I have a bone to pixie with you.
What is the little mermaid’s favorite font?
Arial.
Why does the fairy kingdom smell so awful?
Because of all the toad stools.
You are shrimply the best!
If man’s bet friend is a dog, would a unicorns best friend be a corn dog?
Elves usually make fantastic listeners since they happen to be all ears.
Why are dragons such good story tellers?
Because they have long tails.
Did you hear about the elf that quit Santa's workshop?
He was a rebel without a Claus.
The ocean doesn't like to say hello, it just waves.
What did the unicorn tell the bag of beans? U-no-corn.
Why can't mermaids use the letters A or B?
They only know what's below C level.
What do elves eat for breakfast?
Snowflakes!
Wish upon a starfish.
The seaweed is always greener in somebody else's lake!
Why does the little mermaid wear sea shells?
Cause B-shells are too small, and D- shells are too big.
Did you hear about the elf who was a little hard of hearing?
She had to keep saying "Sleigh, what?"
What do you call a philosophical fairy?
Thinker-bell.
What kind of bread do elves use to make sandwiches?
Why shortbread of course!
What do spiritual gnomes say when doing yoga? Gnom-aste.

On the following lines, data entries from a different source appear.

(** An encoded buffer decodes to itself. *)
Lemma decode_encoded mem mem' :
  zlen mem = l_size L -> bytes mem -> encoded mem mem' ->
  dec_loop mem' = (mem', map (fun _ => 0) (upto (l_n L)), map (fun _ => []) (upto (l_n L))).
Proof.
  intros Hm Hb [Hz B Hd Hp _]. pose proof (lo_len (L := L)) as Hlen.
  assert (C : forall i, 0 <= i < l_n L -> dec1 mem' i = (0, cw_data L mem' i, [])).
  { intros i Hi. unfold dec1. pose proof (cw_input L mem' i Hz B Hi) as Hin.
    pose proof (rs_decode_codeword t cpu Hctrl _ _ maxp Hin) as E.
    rewrite zlen_cw_data in E by done. apply E; [|done].
    rewrite Hd, Hp by done. apply encode_rs8_codeword; [by apply bytes_cw_data|].
    rewrite zlen_cw_data by done. lia. }
  destruct (dec_loop_spec mem' Hz B) as (m & [Hz' _ Hd' Hp' Ho'] & ->).
  assert (E : m = mem').
  { apply bytes_ext; [lia|]. rewrite Hz'. intros a Ha.
    destruct (decide (Exists (fun i => Exists (fun k => l_data L i k = a) (upto (l_len L))) (upto (l_n L)))) as [Hx|Hx].
    - apply Exists_exists in Hx as (i & Hi%list_elem_of_In%elem_of_upto & Hx).
      apply Exists_exists in Hx as (k & Hk%list_elem_of_In%elem_of_upto & <-).
      rewrite <- !getb_cw_data by done. by rewrite Hd', C by done.
    - apply Ho'; [lia|]. intros i k Hi Hk Ea. apply Hx, Exists_exists. exists i.
      split; [by apply list_elem_of_In, elem_of_upto|]. apply Exists_exists. exists k.
      split; [by apply list_elem_of_In, elem_of_upto|done]. }
  subst m. f_equal; [f_equal|]; apply map_ext_Forall, Forall_forall;
    intros i Hi%list_elem_of_In%elem_of_upto; by rewrite C.
Qed.
End loops.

Have you ever seen a baby dragon eating ice cream?
It'll melt your heart.
What type of elf has the most books?
A bookshelf.
Who did all this shopping? Me, my elf, and I!
What did the witness say at the gnome trial? In my gnome words here’s what happened.
Why shouldn't you feed elves shellfish?
It makes them crabby!
What did the elf tell its friends when they were traveling?
"Let’s take an elfie."
What's the difference between a person that just won the lottery and a fairy in salt water?
One is tickled pink, the other is a pickled Tink.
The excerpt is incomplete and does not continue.